Currently monitors: - CuTeDSL cute.compile calls - Triton @triton.autotune cache misses (via knobs.autotuning.print) - Triton @triton.jit first-time compilations (via knobs.runtime.jit_post_compile_hook)

Functions:

  • activate

    Enable JIT compilation monitoring after warmup.

  • is_active

    Return whether the JIT compilation monitor is currently active.

_setup_cutedsl_jit_hook()

Wrap cutlass.cute.compile to warn on compilation.
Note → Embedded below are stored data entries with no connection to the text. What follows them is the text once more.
(* ===== verification/BodyDigestFacts.v ===== *)
(** * What the buffered digest adapters pass on

    The transport delegates the drained body with its own digest and framing,
    the middleware serves a drained body only with matching digests, and what
    the transport delegates the middleware serves. *)

From S2P Require Import Prelude GoStrings Errors Httpsfv StructuredFieldSafe SignatureFields.
From S2P Require Import FieldText FieldRoundtrip HttpTypes Digest DigestFacts HttpFields BodyReader HttpIntegration HttpFacts.
From S2P Require Import ResponseSigning ResponseFacts BodyDigest.
Open Scope Z_scope.

(** The body gives exactly the content, in the limit, and closes. *)
Definition drains (input : drained) (body : Body) (maxBytes : Z) (content : gostring) : Prop :=
  if bool_decide (body = BodyNil) then content = []
  else drained_ctx_nil input = false /\ gives (drained_body input) 0 content /\
    len content <= maxBytes /\ close_err (drained_body input) = None.

Lemma drain_cases input body maxBytes :
  0 < maxBytes ->
  exists r, drain input body maxBytes = Some r /\
    forall content, r = Ok content <-> drains input body maxBytes content.
Proof.
  intros Hmax. unfold drain, drains.
  destruct (readBoundedAndClose_cases (drained_ctx_nil input)
    (if bool_decide (body = BodyNil) then None else Some (drained_body input)) maxBytes) as (r & Hr & Hc).
  exists r. split; [done |]. intros content. rewrite Hc. case_bool_decide; [done |]. tauto.
Qed.

Lemma lookup_delete_framing header k :
  delete_framing header !! k =
    if EqualFold k "Content-Length" || EqualFold k "Transfer-Encoding" || EqualFold k "Trailer"
    then None else header !! k.
Proof.
  unfold delete_framing. rewrite !lookup_deleteHeaderField.
  destruct (EqualFold k "Content-Length"), (EqualFold k "Transfer-Encoding"), (EqualFold k "Trailer"); done.
Qed.

Lemma delete_framing_absent header :
  absent (delete_framing header) "Content-Length" /\
  absent (delete_framing header) "Transfer-Encoding" /\ absent (delete_framing header) "Trailer".
Proof.
  repeat split; intros k Hk; rewrite lookup_delete_framing, Hk;
    by destruct (EqualFold k "Content-Length"), (EqualFold k "Transfer-Encoding"), (EqualFold k "Trailer").
Qed.

Lemma delete_framing_digest header : Header_Values (delete_framing header) "Content-Digest" =
  Header_Values header "Content-Digest".
Proof. unfold Header_Values. by rewrite lookup_delete_framing. Qed.

Section Digesting.
Context `{SFV : Httpsfv} `{HS : Hashes}.

Implicit Types (transport : BufferedContentDigestRoundTripper)
  (middleware : BufferedContentDigestVerificationMiddleware).

Lemma constructed_transport config transport :
  NewBufferedContentDigestRoundTripper config = Ok transport ->
  0 < bdr_maxBytes transport /\ exists digests, ComputeDigests (bdr_algorithms transport) [] = Ok digests.
Proof.
  unfold NewBufferedContentDigestRoundTripper. destruct (_ || _) eqn:Hc; [done |].
  destruct (ComputeDigests _ _) as [d |] eqn:Hd; [| done]. intros [= <-]. cbn.
  apply orb_false_iff in Hc as [_ Hc]. split; [lia | eauto].
Qed.

Lemma constructed_digest_middleware config middleware :
  NewBufferedContentDigestVerificationMiddleware config = Ok middleware ->
  0 < bvm_maxBytes middleware /\ exists digests, ComputeDigests (bvm_algorithms middleware) [] = Ok digests.
Proof.
  unfold NewBufferedContentDigestVerificationMiddleware. destruct (_ || _) eqn:Hc; [done |].
  destruct (ComputeDigests _ _) as [d |] eqn:Hd; [| done]. intros [= <-]. cbn.
  apply orb_false_iff in Hc as [Hc _]. split; [lia | eauto].
Qed.

(** The delegated request: the caller's with its digest, framed by its content
    or, when it has trailers, chunked. *)
Record delegated_with_digest (transport : BufferedContentDigestRoundTripper) (input : drained)
  (request delegated : Request) (content : gostring) : Prop := {
  dd_drains : drains input (RequestBody request) (bdr_maxBytes transport) content;
  dd_digest : exists digests field, ComputeDigests (bdr_algorithms transport) content = Ok digests /\
    DigestField_String digests = Some field /\
    RequestHeader delegated !! str "Content-Digest" = Some [field];
  dd_header : exists clone, normalized_request request clone /\
    Header_Values (RequestHeader clone) "Content-Digest" = [] /\
    RequestHeader delegated = delete_framing (RequestHeader delegated) /\
    forall k, k <> str "Content-Digest" ->
      RequestHeader delegated !! k = delete_framing (RequestHeader clone) !! k;
  dd_trailer : normalized_from (trailers_after input) (RequestTrailer delegated)
    protectedHTTPFieldNames (trailers_after input);
  dd_framing :
    (RequestContentLength delegated, RequestTransferEncoding delegated) =
      if Nat.eqb (size (RequestTrailer delegated)) 0 then (len content, []) else (-1, [str "chunked"]);
  dd_rest : exists ptr header trailer body length encoding,
    delegated = update_request ptr request header trailer body length encoding /\ body <> BodyNil
}.

Lemma delegated_Ok transport fresh input request delegated content :
  0 < bdr_maxBytes transport ->
  BufferedContentDigest_RoundTrip (Some transport) fresh input (Some request) =
    Some (DigestDelegated delegated content) ->
  delegated_with_digest transport input request delegated content.
Proof.
  intros Hmax. unfold BufferedContentDigest_RoundTrip. cbv zeta.
  destruct (normalizeProtectedRequest fresh request) as [clone |] eqn:Hn; [| done].
  destruct (negb _) eqn:Hno; [done |].
  destruct (drain_cases input (RequestBody request) (bdr_maxBytes transport) Hmax) as (r & -> & Hr).
  cbn [mbind option_bind]. destruct r as [c |]; [| done].
  destruct (normalizeProtectedHeader (trailers_after input)) as [trailer |] eqn:Ht; [| done].
  destruct (ComputeDigests _ c) as [digests |] eqn:Hd; [| done].
  destruct (DigestField_String digests) as [field |] eqn:Hf; cbn [mbind option_bind]; [| done].
  intros [= <- <-]. apply negb_false_iff, Z.eqb_eq, len_0 in Hno.
  apply normalizeProtectedRequest_Ok in Hn. pose proof Hn as [Heq _].
  set (h := delete_framing (Header_Set (RequestHeader clone) "Content-Digest" field)).
  assert (digested_request (fresh + 1) clone trailer field c =
    update_request (RequestPtr clone) clone h trailer (BodyReader (fresh + 1))
      (if Nat.eqb (size trailer) 0 then len c else -1)
      (if Nat.eqb (size trailer) 0 then [] else [str "chunked"])) as ->
    by (unfold digested_request; by destruct (Nat.eqb _ _)).
  split; cbn [RequestHeader RequestTrailer RequestContentLength RequestTransferEncoding update_request].
  - by apply Hr.
  - exists digests, field. split; [done |]. split; [done |]. unfold h. rewrite lookup_delete_framing. exact (lookup_insert_eq _ _ _).
  - exists clone. split; [done |]. split; [done |]. split.
    + apply map_eq. intros k. unfold h. rewrite !lookup_delete_framing. by destruct (_ || _).
    + intros k Hk. unfold h, Header_Set. rewrite !lookup_delete_framing. by rewrite lookup_insert_ne.
  - by apply normalizeProtectedHeader_Ok.
  - by destruct (Nat.eqb _ _).
  - rewrite Heq. by eexists _, _, _, _, _, _.
Qed.

(** The served request: the received one with its protected fields normalized
    and its digests checked against the content of the drained body. *)
Record served_with_digest (middleware : BufferedContentDigestVerificationMiddleware) (input : drained)
  (request served : Request) (content : gostring) : Prop := {
  sd_drains : drains input (RequestBody request) (bvm_maxBytes middleware) content;
  sd_digest : exists field,
    ParseDigestFields (Header_Values (RequestHeader served) "Content-Digest") = Ok field /\
    bvm_algorithms middleware <> [] /\
    forall a, a ∈ bvm_algorithms middleware -> digest_matches field content a;
  sd_header : normalized_from (RequestHeader request) (RequestHeader served) protectedHTTPFieldNames
    (RequestHeader request);
  sd_trailer : normalized_from (trailers_after input) (RequestTrailer served) protectedHTTPFieldNames
    (trailers_after input);
  sd_rest : exists ptr body,
    served = update_request ptr request (RequestHeader served) (RequestTrailer served) body
      (RequestContentLength request) (RequestTransferEncoding request)
}.

Lemma served_Ok middleware fresh input has_next request served content :
  0 < bvm_maxBytes middleware ->
  BufferedContentDigestVerification_ServeHTTP middleware fresh input has_next (Some request) =
    Some (DigestServed served content) ->
  served_with_digest middleware input request served content.
Proof.
  intros Hmax. unfold BufferedContentDigestVerification_ServeHTTP. destruct has_next; [| done]. cbv zeta.
  destruct (normalizeProtectedRequest fresh request) as [verified |] eqn:Hn; [| done].
  destruct (ParseDigestFields _) as [field |] eqn:Hp; [| done].
  apply normalizeProtectedRequest_Ok in Hn as (Heq & Hh & _).
  assert (RequestBody verified = RequestBody request) as Hbody by (by rewrite Heq). rewrite Hbody.
  destruct (drain_cases input (RequestBody request) (bvm_maxBytes middleware) Hmax) as (r & -> & Hr).
  cbn [mbind option_bind]. destruct r as [c |]; [| done].
  destruct (normalizeProtectedHeader (trailers_after input)) as [trailer |] eqn:Ht; [| done].
  destruct (DigestField_Verify field c _) eqn:Hv; [done |]. intros [= <- <-].
  apply DigestField_Verify_cases in Hv as (Hne & _ & Hall).
  split; cbn [RequestHeader RequestTrailer update_request].
  - by apply Hr.
  - by exists field.
  - done.
  - by apply normalizeProtectedHeader_Ok.
  - eexists _, _. rewrite Heq. done.
Qed.

(** What the digest transport delegates.  A delegated request is the caller's with its protected fields
    normalized, no digest before, and the digests of exactly the content that
    its body gives now, framed by the length of that content, or chunked when
    it has trailers; every refusal has closed the caller's body once. *)
Theorem delegated_digest_exact config transport fresh input request outcome :
  NewBufferedContentDigestRoundTripper config = Ok transport ->
  BufferedContentDigest_RoundTrip (Some transport) fresh input (Some request) = Some outcome ->
  match outcome with
  | DigestDelegated delegated content =>
      delegated_with_digest transport input request delegated content
  | DigestRefused err closed => closed = closes (RequestBody request)
  end.
Proof.
  intros [Hmax _]%constructed_transport Hrun. destruct outcome as [delegated content | err closed].
  { by eapply delegated_Ok. }
  unfold BufferedContentDigest_RoundTrip in Hrun. cbv zeta in Hrun.
  destruct (normalizeProtectedRequest _ _); [| by simplify_eq]. destruct (negb _); [by simplify_eq |].
  destruct (drain _ _ _) as [[c |] |]; cbn [mbind option_bind] in Hrun; [| by simplify_eq | done].
  destruct (normalizeProtectedHeader _); [| by simplify_eq].
  destruct (ComputeDigests _ c); [| by simplify_eq]. by destruct (DigestField_String _).
Qed.

(** C20: a handler behind the digest middleware is served only matching content.
    The request is the received one with its protected fields normalized, its
    body is replaced by exactly the content it gave within the limit, and for
    every required algorithm, of which there is at least one, the last digest
    of its Content-Digest is the checksum of that content. *)
Theorem served_content_matches config middleware fresh input has_next request served content :
  NewBufferedContentDigestVerificationMiddleware config = Ok middleware ->
  BufferedContentDigestVerification_ServeHTTP middleware fresh input has_next (Some request) =
    Some (DigestServed served content) ->
  served_with_digest middleware input request served content.
Proof. intros [Hmax _]%constructed_digest_middleware. by apply served_Ok. Qed.

Lemma ComputeDigests_policy algorithms content digests :
  ComputeDigests algorithms content = Ok digests -> algorithms <> [] /\ NoDup algorithms.
Proof.
  unfold ComputeDigests. destruct (len algorithms =? 0) eqn:H0; [done |].
  intros (es & (_ & Hnd & _)%compute_loop_Ok & _)%rbind_Ok. split; [by intros -> | done].
Qed.

Context `{HL : !HttpsfvLaws} `{HR : !HttpsfvReads} `{HSL : !HashLaws}.

(** C19: what the digest transport delegates, the digest middleware serves.  When
    the delegated request arrives with its trailers and a body that gives the
    delegated content in the middleware's limit, when the policy requires
    only algorithms that were computed, then the digests the transport printed
    are parsed back, match, and the handler is served exactly the delegated
    request, its fields and trailers unchanged, with that content as its
    body. *)
Theorem delegated_digest_served config transport config' middleware fresh fresh' input input' request
    delegated content :
  NewBufferedContentDigestRoundTripper config = Ok transport ->
  NewBufferedContentDigestVerificationMiddleware config' = Ok middleware ->
  bvm_algorithms middleware ⊆ bdr_algorithms transport ->
  BufferedContentDigest_RoundTrip (Some transport) fresh input (Some request) =
    Some (DigestDelegated delegated content) ->
  drains input' (RequestBody delegated) (bvm_maxBytes middleware) content ->
  trailers_after input' = RequestTrailer delegated ->
  BufferedContentDigestVerification_ServeHTTP middleware fresh' input' true (Some delegated) =
    Some (DigestServed
      (update_request (fresh' + 1) delegated (RequestHeader delegated) (RequestTrailer delegated)
         (BodyReader (fresh' + 2)) (RequestContentLength delegated) (RequestTransferEncoding delegated))
      content).
Proof.
  intros [Hmax _]%constructed_transport [Hmax' [d0 Hd0]]%constructed_digest_middleware Hsub Hrun Hdr Htr.
  destruct (ComputeDigests_policy _ _ _ Hd0) as [Hne Hnd].
  apply delegated_Ok in Hrun as [_ (digests & field & Hd & Hf & Hfield) (clone & (_ & Hclone & _) & _ & _ & Hother) Htrailer _ _]; [| done].
  apply normalized_is_canonical in Htrailer.
  assert (canonical (RequestHeader delegated)) as Hcan.
  { intros name k Hname Hk Hs. destruct (decide (k = str "Content-Digest")) as [-> | Hne'].
    - apply (protected_apart (str "Content-Digest")); [by do 3 apply list_elem_of_further; apply list_elem_of_here | done | done | done].
    - rewrite Hother, lookup_delete_framing in Hs by done. destruct (_ || _); [by destruct Hs |].
      by apply (normalized_is_canonical _ _ Hclone). }
  unfold BufferedContentDigestVerification_ServeHTTP, normalizeProtectedRequest. cbv zeta.
  rewrite (normalize_canonical _ Hcan), (normalize_canonical _ Htrailer). cbn [rbind RequestHeader RequestBody clone_request].
  assert (Header_Values (RequestHeader delegated) "Content-Digest" = [field]) as ->.
  { unfold Header_Values. change (CanonicalHeaderKey "Content-Digest") with (str "Content-Digest"). by rewrite Hfield. }
  rewrite (computed_digests_parse _ _ _ _ Hd Hf).
  destruct (drain_cases input' (RequestBody delegated) (bvm_maxBytes middleware) Hmax') as (r & -> & Hr).
  apply Hr in Hdr as ->. cbn [mbind option_bind]. rewrite Htr, (normalize_canonical _ Htrailer).
  by rewrite (ComputeDigests_Verify_cases _ _ _ _ Hd Hne Hnd Hsub).
Qed.
End Digesting.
Source code in vllm/utils/jit_monitor.py
def _setup_cutedsl_jit_hook() -> None:
    """Wrap ``cutlass.cute.compile`` to warn on compilation."""
    global _cutedsl_hook_installed
    if _cutedsl_hook_installed:
        return

    try:
        import cutlass.cute as cute
    except Exception:
        logger.debug("CuTeDSL is not available; skipping CuTeDSL JIT monitor.")
        return

    original_compile = cute.compile

    @functools.wraps(original_compile)
    def _compile_with_monitor(*args, **kwargs):
        kernel = args[0] if args else kwargs.get("function")
        kernel_name = getattr(kernel, "__name__", None)
        if kernel_name is None:
            kernel_name = (
                kernel.__class__.__name__ if kernel is not None else "<unknown>"
            )
        _log_cutedsl_jit_compile(kernel_name)
        return original_compile(*args, **kwargs)

    cute.compile = _compile_with_monitor
    _cutedsl_hook_installed = True

_setup_triton_autotuning_print()

Enable TRITON_PRINT_AUTOTUNING unless the user opted out.

Source code in vllm/utils/jit_monitor.py
def _setup_triton_autotuning_print() -> None:
    """Enable ``TRITON_PRINT_AUTOTUNING`` unless the user opted out."""
    if not HAS_TRITON:
        return
    from triton import knobs  # type: ignore[import-untyped]

    user_val = os.environ.get("TRITON_PRINT_AUTOTUNING")
    if user_val == "0":
        logger.debug(
            "TRITON_PRINT_AUTOTUNING=0 set by user; "
            "autotuning messages will stay suppressed."
        )
        return

    knobs.autotuning.print = True

_setup_triton_jit_hook()

Register a jit_post_compile_hook that warns on compilation.

Source code in vllm/utils/jit_monitor.py
def _setup_triton_jit_hook() -> None:
    """Register a ``jit_post_compile_hook`` that warns on compilation."""
    if not HAS_TRITON:
        return
    from triton import knobs  # type: ignore[import-untyped]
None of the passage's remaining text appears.